## Study material:
──────────────────────────────

(** [int(x)] on a float: truncation toward zero; NaN and the infinities
    raise. *)
Definition of_float (x : float) : exn + Z :=
  match Prim2SF x with
  | S754_zero _ => inr 0
  | S754_finite s m e =>
      let a := PyNum.scaled_trunc m e in inr (if s then - a else a)
  | S754_infinity _ => inl (OverflowError "cannot convert float infinity to integer")
  | S754_nan => inl (ValueError "cannot convert float NaN to integer")
  end.

(** [int(x)] where it is defined, [0] elsewhere. *)
Definition trunc (x : float) : Z :=
  match of_float x with
  | inr k => k
  | inl _ => 0
  end.

(** [str(n)] for an int. *)
Definition to_string (n : Z) : string := NilZero.string_of_int (Z.to_int n).

(** [int(s)] restricted to plain decimal text. *)
Definition of_string (s : string) : option Z :=
  option_map Z.of_int (NilZero.int_of_string s).

End PyInt.

(** ** Python strings *)

Module PyStr.

Definition upper_char (c : ascii) : ascii :=
  let n := nat_of_ascii c in
  if ((97 <=? n) && (n <=? 122))%nat then ascii_of_nat (n - 32) else c.

Definition lower_char (c : ascii) : ascii :=
  let n := nat_of_ascii c in
  if ((65 <=? n) && (n <=? 90))%nat then ascii_of_nat (n + 32) else c.

Fixpoint lower (s : string) : string :=
  match s with
  | EmptyString => EmptyString
  | String c t => String (lower_char c) (lower t)
  end.

(** [s.capitalize()]: first character upper case, the rest lower case.
    Letters outside ASCII are left as they are. *)
Definition capitalize (s : string) : string :=
  match s with
  | EmptyString => EmptyString
  | String c t => String (upper_char c) (lower t)
  end.

Fixpoint repeat_char (c : ascii) (n : nat) : string :=
  match n with
  | O => EmptyString
  | S k => String c (repeat_char c k)
  end.

(** [s.zfill(width)] for unsigned digit strings. *)
Definition zfill (width : nat) (s : string) : string :=
  repeat_char "0"%char (width - String.length s) ++ s.

Definition sign_prefix (s : bool) : string := if s then "-" else "".

(** The digits of [k = round(|x| * 10^digits)] laid out in fixed point. *)
Definition fixed_point (digits : nat) (k : Z) : string :=
  let p := 10 ^ Z.of_nat digits in
  match digits with
  | O => PyInt.to_string k
  | _ => PyInt.to_string (k / p) ++ "." ++ zfill digits (PyInt.to_string (k mod p))
  end.

(** [format(x, ".<digits>f")]: correctly rounded fixed-point text. *)
Definition format_f (digits : nat) (x : float) : string :=
  match Prim2SF x with
  | S754_nan => "nan"
  | S754_infinity s => sign_prefix s ++ "inf"
  | S754_zero s => sign_prefix s ++ fixed_point digits 0
  | S754_finite s m e =>
      sign_prefix s ++ fixed_point digits (PyNum.scaled_rhe (Z.of_nat digits) m e)
  end.

End PyStr.

Definition is_digit (c : ascii) : bool :=
  let n := nat_of_ascii c in ((48 <=? n) && (n <=? 57))%nat.

(** ** Floats as text *)

Module PyFloat.

(** [10^k <= n / d], for [0 < d]. *)
Definition pow10_le (k n d : Z) : bool :=
  if 0 <=? k then 10 ^ k * d <=? n else d <=? n * 10 ^ (- k).

(** Raise the estimate [k] while [10^(k+1) <= n / d]. *)
Fixpoint raise_log10 (fuel : nat) (k n d : Z) : Z :=
  match fuel with
  | O => k
  | S fuel' => if pow10_le (k + 1) n d then raise_log10 fuel' (k + 1) n d else k
  end.

(** The [k] with [10^k <= n / d < 10^(k+1)], for [0 < n] and [0 < d]. *)
Definition floor_log10 (n d : Z) : Z :=
  raise_log10 4 ((Z.log2 n - Z.log2 d - 1) * 30103 / 100000 - 1) n d.

(** [n / d / 10^p] as a fraction. *)
Definition shifted (n d p : Z) : Z * Z :=
  if 0 <=? p then (n, d * 10 ^ p) else (n * 10 ^ (- p), d).

(** The float nearest to [c * 10^p]. *)
Definition of_decimal (s : bool) (c p : Z) : float :=
  if 0 <=? p then PyNum.nearest_float s (c * 10 ^ p) 1
  else PyNum.nearest_float s c (10 ^ (- p)).

(** Does the decimal [c * 10^p] read back as [x]? *)
Definition reads_back (x : float) (c p : Z) : bool :=
  PrimFloat.eqb (of_decimal false c p) x.

(** The shortest decimal [c * 10^p] that reads back as [x = n / d > 0],
    looked for with [nd], [nd + 1], ... digits; with 17 digits the nearest
    decimal is taken. *)
Fixpoint shortest (fuel : nat) (nd : Z) (x : float) (n d k : Z) : Z * Z :=
  let p := k - nd + 1 in
  let (a, b) := shifted n d p in
  let near := PyNum.rhe_div a b in
  let low := a / b in
  let other := if near =? low then low + 1 else low in
  match fuel with
  | O => (near, p)
  | S fuel' =>
      if reads_back x near p then (near, p)
      else if reads_back x other p then (other, p)
      else shortest fuel' (nd + 1) x n d k
  end.

(** Drop the zeros a decimal ends with. *)
Fixpoint strip_zeros (fuel : nat) (c p : Z) : Z * Z :=
  match fuel with
  | O => (c, p)
  | S fuel' =>
      if (c mod 10 =? 0) && negb (c =? 0) then strip_zeros fuel' (c / 10) (p + 1)
      else (c, p)
  end.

──────────────────────────────

## Work instructions:
Set down, from the entries above, exactly the lines from the one with "if ((97 <=? n)" up to and including the one with "Definition sign_prefix (s", and no other lines.

## Answer area:
  if ((97 <=? n) && (n <=? 122))%nat then ascii_of_nat (n - 32) else c.

Definition lower_char (c : ascii) : ascii :=
  let n := nat_of_ascii c in
  if ((65 <=? n) && (n <=? 90))%nat then ascii_of_nat (n + 32) else c.

Fixpoint lower (s : string) : string :=
  match s with
  | EmptyString => EmptyString
  | String c t => String (lower_char c) (lower t)
  end.

(** [s.capitalize()]: first character upper case, the rest lower case.
    Letters outside ASCII are left as they are. *)
Definition capitalize (s : string) : string :=
  match s with
  | EmptyString => EmptyString
  | String c t => String (upper_char c) (lower t)
  end.

Fixpoint repeat_char (c : ascii) (n : nat) : string :=
  match n with
  | O => EmptyString
  | S k => String c (repeat_char c k)
  end.

(** [s.zfill(width)] for unsigned digit strings. *)
Definition zfill (width : nat) (s : string) : string :=
  repeat_char "0"%char (width - String.length s) ++ s.

Definition sign_prefix (s : bool) : string := if s then "-" else "".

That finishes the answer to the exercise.